- Task item -
In the data below, find the line containing "-> prog A).", then set down that line and every later line up to and including the line containing "let r := strategy past a in", exactly.

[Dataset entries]
[Start of section]

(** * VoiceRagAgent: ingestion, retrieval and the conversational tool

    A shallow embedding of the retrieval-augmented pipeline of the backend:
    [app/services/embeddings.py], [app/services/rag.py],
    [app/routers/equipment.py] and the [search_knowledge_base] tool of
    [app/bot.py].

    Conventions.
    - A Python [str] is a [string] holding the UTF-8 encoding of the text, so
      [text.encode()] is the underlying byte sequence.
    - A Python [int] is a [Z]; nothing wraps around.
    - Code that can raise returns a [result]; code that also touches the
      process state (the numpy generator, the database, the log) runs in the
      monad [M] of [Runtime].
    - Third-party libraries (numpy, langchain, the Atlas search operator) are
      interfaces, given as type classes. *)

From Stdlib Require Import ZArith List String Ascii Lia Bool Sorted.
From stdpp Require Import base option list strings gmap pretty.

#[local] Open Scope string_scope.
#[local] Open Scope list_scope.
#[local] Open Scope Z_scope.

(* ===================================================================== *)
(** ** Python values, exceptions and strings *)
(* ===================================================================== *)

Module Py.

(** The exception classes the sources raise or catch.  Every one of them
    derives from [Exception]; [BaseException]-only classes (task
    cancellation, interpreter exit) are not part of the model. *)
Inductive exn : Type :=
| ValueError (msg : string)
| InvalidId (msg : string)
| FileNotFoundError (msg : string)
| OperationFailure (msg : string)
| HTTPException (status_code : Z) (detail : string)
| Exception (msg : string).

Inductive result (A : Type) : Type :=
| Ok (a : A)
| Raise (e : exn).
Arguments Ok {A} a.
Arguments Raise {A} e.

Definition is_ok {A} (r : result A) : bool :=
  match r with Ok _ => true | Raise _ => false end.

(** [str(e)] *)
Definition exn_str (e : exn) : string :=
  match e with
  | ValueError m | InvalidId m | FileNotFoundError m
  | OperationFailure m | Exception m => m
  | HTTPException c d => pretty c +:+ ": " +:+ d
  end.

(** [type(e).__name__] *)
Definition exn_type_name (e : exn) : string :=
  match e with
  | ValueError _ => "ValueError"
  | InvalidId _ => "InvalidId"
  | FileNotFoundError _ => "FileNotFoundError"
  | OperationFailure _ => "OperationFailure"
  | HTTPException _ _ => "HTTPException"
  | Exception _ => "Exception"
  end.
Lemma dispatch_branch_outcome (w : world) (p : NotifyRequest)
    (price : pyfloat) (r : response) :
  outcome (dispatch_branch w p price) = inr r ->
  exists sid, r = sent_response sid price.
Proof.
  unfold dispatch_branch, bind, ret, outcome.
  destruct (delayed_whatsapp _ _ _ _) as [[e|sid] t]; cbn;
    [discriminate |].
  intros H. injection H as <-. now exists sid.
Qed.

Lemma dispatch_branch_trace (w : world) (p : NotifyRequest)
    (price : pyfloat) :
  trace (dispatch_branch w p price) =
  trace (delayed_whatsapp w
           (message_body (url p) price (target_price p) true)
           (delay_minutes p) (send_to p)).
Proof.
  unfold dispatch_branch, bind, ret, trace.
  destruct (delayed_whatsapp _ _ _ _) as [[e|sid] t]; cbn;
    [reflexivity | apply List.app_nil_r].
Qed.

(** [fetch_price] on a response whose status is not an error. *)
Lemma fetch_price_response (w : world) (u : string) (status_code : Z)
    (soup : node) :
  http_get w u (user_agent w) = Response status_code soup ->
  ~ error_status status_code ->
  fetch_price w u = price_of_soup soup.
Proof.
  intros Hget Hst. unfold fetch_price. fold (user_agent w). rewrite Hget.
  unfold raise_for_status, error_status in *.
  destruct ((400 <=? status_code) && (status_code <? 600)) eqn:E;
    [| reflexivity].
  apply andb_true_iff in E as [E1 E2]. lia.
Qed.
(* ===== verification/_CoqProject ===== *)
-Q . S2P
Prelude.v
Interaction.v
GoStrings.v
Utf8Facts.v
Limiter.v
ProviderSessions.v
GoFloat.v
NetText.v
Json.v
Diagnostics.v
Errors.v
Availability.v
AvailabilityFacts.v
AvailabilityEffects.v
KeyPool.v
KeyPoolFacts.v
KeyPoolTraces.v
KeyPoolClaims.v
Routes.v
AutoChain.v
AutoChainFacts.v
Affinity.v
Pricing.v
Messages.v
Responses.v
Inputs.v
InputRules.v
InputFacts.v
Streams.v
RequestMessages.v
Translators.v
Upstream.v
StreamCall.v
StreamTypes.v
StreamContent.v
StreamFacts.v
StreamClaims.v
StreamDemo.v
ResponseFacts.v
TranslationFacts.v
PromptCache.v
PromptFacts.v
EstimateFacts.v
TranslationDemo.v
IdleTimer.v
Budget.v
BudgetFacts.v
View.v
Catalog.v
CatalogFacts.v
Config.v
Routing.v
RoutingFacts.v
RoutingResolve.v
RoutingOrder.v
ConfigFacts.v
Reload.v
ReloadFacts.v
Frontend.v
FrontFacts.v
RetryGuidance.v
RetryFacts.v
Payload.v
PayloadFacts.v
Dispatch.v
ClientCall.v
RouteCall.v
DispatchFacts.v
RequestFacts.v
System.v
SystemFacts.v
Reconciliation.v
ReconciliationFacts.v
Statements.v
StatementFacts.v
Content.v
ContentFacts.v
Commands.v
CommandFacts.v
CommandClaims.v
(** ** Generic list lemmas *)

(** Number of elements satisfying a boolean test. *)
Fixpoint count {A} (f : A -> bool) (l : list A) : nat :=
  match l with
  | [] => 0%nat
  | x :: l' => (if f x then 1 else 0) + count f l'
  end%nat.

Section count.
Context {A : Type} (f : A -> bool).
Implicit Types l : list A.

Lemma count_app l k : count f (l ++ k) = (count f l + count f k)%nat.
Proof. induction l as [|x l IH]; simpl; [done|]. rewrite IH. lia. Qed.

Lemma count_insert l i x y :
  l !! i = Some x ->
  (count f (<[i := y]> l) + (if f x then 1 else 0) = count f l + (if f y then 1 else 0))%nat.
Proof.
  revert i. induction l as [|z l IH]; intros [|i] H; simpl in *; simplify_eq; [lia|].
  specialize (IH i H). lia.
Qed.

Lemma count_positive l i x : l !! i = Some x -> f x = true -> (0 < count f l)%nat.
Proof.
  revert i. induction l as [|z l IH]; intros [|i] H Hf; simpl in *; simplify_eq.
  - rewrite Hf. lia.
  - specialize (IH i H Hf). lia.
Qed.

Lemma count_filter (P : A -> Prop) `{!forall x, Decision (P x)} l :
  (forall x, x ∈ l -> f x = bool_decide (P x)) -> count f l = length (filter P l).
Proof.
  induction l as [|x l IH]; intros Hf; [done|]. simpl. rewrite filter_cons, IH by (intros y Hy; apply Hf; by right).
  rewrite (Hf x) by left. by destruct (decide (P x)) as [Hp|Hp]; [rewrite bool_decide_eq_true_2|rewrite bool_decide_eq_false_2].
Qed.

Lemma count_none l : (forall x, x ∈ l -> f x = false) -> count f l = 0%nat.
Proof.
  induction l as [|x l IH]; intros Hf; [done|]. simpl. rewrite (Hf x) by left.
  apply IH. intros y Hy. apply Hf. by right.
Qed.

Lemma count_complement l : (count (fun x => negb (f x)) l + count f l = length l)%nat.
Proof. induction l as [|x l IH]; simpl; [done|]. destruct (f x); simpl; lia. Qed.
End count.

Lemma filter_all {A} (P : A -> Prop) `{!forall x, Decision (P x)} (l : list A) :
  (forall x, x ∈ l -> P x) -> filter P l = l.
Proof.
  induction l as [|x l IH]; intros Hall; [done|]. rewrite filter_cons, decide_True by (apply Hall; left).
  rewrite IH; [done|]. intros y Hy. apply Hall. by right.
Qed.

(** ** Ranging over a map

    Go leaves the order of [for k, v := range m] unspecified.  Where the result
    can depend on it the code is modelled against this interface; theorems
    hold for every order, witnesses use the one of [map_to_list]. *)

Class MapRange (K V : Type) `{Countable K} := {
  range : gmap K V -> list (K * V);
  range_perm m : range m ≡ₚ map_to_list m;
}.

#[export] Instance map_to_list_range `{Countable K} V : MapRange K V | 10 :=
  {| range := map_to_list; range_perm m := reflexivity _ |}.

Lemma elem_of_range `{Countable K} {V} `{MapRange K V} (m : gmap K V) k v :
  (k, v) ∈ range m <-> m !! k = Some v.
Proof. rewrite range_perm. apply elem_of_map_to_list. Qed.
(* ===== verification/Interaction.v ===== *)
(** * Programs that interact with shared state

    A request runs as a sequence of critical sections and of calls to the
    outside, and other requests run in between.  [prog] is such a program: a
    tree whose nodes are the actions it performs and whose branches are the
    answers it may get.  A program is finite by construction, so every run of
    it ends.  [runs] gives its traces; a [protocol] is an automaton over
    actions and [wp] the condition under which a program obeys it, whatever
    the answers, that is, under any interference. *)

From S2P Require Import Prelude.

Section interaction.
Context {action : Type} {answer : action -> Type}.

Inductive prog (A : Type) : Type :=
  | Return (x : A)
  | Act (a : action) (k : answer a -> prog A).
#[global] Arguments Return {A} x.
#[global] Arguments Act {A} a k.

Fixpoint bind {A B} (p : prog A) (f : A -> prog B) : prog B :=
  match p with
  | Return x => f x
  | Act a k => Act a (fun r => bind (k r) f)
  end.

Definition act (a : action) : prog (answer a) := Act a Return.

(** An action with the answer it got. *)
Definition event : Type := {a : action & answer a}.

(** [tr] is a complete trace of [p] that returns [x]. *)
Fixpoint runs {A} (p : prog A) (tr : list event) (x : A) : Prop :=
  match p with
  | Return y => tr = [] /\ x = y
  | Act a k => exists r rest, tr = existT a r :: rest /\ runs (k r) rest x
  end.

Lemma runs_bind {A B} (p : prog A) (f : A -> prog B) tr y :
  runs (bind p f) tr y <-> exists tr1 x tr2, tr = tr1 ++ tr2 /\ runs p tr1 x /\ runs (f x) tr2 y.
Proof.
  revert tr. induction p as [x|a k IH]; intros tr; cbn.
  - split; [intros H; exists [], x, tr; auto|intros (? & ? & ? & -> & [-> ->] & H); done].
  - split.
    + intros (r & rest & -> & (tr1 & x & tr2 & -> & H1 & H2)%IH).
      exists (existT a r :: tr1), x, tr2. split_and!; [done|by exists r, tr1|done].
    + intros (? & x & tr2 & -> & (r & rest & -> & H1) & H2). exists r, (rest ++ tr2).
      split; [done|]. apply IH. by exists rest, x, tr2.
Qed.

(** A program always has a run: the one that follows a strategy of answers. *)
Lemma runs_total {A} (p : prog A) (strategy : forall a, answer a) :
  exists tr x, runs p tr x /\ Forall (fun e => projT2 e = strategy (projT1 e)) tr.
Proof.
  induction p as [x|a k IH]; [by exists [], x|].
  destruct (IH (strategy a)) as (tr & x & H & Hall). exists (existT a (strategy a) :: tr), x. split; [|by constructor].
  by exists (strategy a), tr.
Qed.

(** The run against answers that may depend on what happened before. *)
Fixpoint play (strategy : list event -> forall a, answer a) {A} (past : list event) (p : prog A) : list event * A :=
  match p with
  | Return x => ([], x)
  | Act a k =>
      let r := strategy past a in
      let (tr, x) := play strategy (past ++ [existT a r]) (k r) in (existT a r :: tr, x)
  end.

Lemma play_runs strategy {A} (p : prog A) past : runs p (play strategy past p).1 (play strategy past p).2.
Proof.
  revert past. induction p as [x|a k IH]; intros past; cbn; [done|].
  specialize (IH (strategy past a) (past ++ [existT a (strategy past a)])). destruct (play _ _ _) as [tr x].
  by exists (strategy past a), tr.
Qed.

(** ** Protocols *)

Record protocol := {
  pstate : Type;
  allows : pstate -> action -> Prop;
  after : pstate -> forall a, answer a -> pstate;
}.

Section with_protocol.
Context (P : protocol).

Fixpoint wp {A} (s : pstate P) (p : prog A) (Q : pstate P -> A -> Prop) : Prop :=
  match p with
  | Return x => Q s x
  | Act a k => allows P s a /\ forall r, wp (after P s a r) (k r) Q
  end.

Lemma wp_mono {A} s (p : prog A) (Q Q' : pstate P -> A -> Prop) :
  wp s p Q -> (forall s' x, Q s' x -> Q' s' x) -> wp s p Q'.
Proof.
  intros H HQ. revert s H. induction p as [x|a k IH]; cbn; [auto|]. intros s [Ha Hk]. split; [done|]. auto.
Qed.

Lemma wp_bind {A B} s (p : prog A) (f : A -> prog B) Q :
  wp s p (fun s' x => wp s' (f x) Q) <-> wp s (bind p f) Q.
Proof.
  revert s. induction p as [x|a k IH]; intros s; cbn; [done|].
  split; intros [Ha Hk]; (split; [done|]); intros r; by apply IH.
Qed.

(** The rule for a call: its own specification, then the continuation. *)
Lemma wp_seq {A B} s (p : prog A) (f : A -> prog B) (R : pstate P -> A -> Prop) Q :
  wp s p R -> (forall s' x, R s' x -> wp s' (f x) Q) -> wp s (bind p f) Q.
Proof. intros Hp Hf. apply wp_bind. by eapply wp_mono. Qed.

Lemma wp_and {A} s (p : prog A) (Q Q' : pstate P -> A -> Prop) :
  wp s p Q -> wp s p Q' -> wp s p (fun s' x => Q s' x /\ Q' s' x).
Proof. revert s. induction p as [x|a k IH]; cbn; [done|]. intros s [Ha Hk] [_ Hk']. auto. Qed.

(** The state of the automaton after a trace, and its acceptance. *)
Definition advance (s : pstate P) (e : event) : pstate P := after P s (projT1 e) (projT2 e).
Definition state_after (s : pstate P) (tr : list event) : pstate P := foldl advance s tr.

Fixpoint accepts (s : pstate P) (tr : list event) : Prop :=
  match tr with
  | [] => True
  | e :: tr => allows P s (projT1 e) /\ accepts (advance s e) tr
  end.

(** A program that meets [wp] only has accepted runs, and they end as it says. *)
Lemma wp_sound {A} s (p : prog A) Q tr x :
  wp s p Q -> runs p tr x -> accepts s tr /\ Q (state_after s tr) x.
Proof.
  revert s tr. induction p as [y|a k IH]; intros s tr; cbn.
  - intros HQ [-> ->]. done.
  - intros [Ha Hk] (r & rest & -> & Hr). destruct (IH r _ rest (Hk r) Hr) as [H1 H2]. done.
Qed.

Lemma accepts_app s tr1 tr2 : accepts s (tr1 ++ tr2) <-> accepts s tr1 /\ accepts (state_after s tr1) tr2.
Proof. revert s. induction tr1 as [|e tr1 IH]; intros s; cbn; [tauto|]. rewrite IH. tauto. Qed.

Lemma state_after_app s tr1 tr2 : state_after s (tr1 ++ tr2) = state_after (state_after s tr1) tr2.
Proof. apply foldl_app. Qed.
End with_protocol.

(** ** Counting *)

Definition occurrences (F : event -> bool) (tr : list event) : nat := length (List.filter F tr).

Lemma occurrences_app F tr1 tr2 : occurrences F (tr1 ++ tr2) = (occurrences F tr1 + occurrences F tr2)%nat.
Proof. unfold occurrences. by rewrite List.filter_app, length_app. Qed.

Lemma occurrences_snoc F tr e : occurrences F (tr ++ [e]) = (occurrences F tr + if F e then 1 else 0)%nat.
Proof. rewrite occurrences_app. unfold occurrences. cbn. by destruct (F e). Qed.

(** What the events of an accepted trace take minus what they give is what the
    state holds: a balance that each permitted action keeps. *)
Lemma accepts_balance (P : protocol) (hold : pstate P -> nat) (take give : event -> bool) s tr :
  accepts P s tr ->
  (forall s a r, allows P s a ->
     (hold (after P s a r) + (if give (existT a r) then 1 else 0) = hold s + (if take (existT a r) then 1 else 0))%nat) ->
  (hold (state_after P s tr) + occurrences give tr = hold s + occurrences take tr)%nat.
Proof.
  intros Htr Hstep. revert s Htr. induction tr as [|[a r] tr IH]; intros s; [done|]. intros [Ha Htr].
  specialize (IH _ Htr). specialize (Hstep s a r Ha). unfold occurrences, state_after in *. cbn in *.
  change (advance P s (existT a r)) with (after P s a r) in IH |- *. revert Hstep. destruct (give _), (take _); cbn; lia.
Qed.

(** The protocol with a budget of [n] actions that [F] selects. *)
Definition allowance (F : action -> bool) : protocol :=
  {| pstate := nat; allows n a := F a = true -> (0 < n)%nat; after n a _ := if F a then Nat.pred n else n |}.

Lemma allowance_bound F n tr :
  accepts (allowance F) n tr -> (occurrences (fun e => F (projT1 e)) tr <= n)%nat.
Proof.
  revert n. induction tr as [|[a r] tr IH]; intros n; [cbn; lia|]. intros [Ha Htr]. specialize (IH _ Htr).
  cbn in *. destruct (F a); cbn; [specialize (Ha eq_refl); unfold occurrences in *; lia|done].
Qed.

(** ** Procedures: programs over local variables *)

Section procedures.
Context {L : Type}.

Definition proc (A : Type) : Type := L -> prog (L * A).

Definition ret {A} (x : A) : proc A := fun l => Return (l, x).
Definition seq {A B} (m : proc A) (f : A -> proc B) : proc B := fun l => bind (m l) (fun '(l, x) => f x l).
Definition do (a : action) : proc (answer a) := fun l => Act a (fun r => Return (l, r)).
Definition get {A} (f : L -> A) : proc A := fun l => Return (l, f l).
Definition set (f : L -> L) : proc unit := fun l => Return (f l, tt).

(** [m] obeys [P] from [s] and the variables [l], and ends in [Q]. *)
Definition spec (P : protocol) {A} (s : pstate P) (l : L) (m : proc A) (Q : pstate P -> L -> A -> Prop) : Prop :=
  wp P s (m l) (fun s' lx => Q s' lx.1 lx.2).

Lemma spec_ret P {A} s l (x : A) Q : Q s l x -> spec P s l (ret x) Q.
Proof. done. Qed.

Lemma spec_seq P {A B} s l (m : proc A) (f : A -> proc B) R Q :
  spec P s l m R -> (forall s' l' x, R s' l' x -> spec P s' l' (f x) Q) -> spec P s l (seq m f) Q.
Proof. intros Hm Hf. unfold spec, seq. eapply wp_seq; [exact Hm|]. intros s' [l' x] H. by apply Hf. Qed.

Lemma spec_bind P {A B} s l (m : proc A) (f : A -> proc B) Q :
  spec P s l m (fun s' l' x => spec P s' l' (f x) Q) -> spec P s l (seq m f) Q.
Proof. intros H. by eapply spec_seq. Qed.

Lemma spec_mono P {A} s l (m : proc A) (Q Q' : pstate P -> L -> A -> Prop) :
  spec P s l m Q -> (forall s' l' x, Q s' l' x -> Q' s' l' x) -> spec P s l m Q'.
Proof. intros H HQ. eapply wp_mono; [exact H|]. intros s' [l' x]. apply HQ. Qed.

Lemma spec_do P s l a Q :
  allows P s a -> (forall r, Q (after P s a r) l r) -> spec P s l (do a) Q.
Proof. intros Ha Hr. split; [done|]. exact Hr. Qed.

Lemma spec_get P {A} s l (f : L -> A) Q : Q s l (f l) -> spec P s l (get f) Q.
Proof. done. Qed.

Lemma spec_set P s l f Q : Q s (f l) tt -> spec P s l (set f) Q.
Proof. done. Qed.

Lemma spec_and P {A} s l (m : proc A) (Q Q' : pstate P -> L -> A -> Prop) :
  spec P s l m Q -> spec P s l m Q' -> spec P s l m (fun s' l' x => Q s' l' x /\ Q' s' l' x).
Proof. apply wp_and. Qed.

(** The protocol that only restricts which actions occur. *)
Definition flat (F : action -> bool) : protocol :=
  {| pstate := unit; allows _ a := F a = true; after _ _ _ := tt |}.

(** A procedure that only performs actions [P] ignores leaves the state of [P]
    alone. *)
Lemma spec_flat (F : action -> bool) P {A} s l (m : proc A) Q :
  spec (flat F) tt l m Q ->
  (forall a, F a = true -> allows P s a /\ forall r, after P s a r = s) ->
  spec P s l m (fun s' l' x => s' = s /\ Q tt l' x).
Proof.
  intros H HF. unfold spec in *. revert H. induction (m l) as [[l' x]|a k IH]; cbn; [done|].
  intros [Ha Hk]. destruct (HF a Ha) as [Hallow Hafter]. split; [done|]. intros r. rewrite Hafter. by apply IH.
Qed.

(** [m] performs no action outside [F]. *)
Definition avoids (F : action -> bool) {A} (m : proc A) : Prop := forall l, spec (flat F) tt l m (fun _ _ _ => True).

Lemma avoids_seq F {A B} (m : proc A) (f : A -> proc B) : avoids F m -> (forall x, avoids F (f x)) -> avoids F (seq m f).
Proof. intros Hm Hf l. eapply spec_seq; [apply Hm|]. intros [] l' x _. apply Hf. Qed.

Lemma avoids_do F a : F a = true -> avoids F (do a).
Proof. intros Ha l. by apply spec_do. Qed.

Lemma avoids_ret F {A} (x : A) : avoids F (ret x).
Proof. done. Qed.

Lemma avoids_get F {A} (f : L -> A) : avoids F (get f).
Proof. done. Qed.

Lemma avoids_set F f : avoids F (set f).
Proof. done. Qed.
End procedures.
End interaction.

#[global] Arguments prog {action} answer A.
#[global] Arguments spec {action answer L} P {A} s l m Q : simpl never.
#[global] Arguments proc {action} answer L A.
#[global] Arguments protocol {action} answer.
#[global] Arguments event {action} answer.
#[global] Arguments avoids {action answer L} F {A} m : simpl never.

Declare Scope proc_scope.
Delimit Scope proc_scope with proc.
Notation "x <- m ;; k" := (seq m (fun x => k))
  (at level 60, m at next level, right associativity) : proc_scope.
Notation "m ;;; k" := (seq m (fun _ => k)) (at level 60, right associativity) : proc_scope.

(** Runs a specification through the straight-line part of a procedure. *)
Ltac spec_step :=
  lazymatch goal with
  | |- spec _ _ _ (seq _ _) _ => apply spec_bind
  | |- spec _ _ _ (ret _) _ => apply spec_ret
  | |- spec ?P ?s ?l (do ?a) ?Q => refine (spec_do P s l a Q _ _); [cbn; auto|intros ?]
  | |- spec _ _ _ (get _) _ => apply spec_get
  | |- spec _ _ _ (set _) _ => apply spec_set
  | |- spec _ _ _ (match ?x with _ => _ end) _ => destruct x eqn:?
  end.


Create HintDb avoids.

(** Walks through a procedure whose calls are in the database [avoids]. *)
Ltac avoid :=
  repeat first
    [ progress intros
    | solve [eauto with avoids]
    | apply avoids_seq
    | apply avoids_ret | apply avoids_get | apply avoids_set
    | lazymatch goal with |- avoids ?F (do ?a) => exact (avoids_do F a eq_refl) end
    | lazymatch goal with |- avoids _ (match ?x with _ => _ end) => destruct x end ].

[End of section]

- Task response -
  | Act (a : action) (k : answer a -> prog A).
#[global] Arguments Return {A} x.
#[global] Arguments Act {A} a k.

Fixpoint bind {A B} (p : prog A) (f : A -> prog B) : prog B :=
  match p with
  | Return x => f x
  | Act a k => Act a (fun r => bind (k r) f)
  end.

Definition act (a : action) : prog (answer a) := Act a Return.

(** An action with the answer it got. *)
Definition event : Type := {a : action & answer a}.

(** [tr] is a complete trace of [p] that returns [x]. *)
Fixpoint runs {A} (p : prog A) (tr : list event) (x : A) : Prop :=
  match p with
  | Return y => tr = [] /\ x = y
  | Act a k => exists r rest, tr = existT a r :: rest /\ runs (k r) rest x
  end.

Lemma runs_bind {A B} (p : prog A) (f : A -> prog B) tr y :
  runs (bind p f) tr y <-> exists tr1 x tr2, tr = tr1 ++ tr2 /\ runs p tr1 x /\ runs (f x) tr2 y.
Proof.
  revert tr. induction p as [x|a k IH]; intros tr; cbn.
  - split; [intros H; exists [], x, tr; auto|intros (? & ? & ? & -> & [-> ->] & H); done].
  - split.
    + intros (r & rest & -> & (tr1 & x & tr2 & -> & H1 & H2)%IH).
      exists (existT a r :: tr1), x, tr2. split_and!; [done|by exists r, tr1|done].
    + intros (? & x & tr2 & -> & (r & rest & -> & H1) & H2). exists r, (rest ++ tr2).
      split; [done|]. apply IH. by exists rest, x, tr2.
Qed.

(** A program always has a run: the one that follows a strategy of answers. *)
Lemma runs_total {A} (p : prog A) (strategy : forall a, answer a) :
  exists tr x, runs p tr x /\ Forall (fun e => projT2 e = strategy (projT1 e)) tr.
Proof.
  induction p as [x|a k IH]; [by exists [], x|].
  destruct (IH (strategy a)) as (tr & x & H & Hall). exists (existT a (strategy a) :: tr), x. split; [|by constructor].
  by exists (strategy a), tr.
Qed.

(** The run against answers that may depend on what happened before. *)
Fixpoint play (strategy : list event -> forall a, answer a) {A} (past : list event) (p : prog A) : list event * A :=
  match p with
  | Return x => ([], x)
  | Act a k =>
      let r := strategy past a in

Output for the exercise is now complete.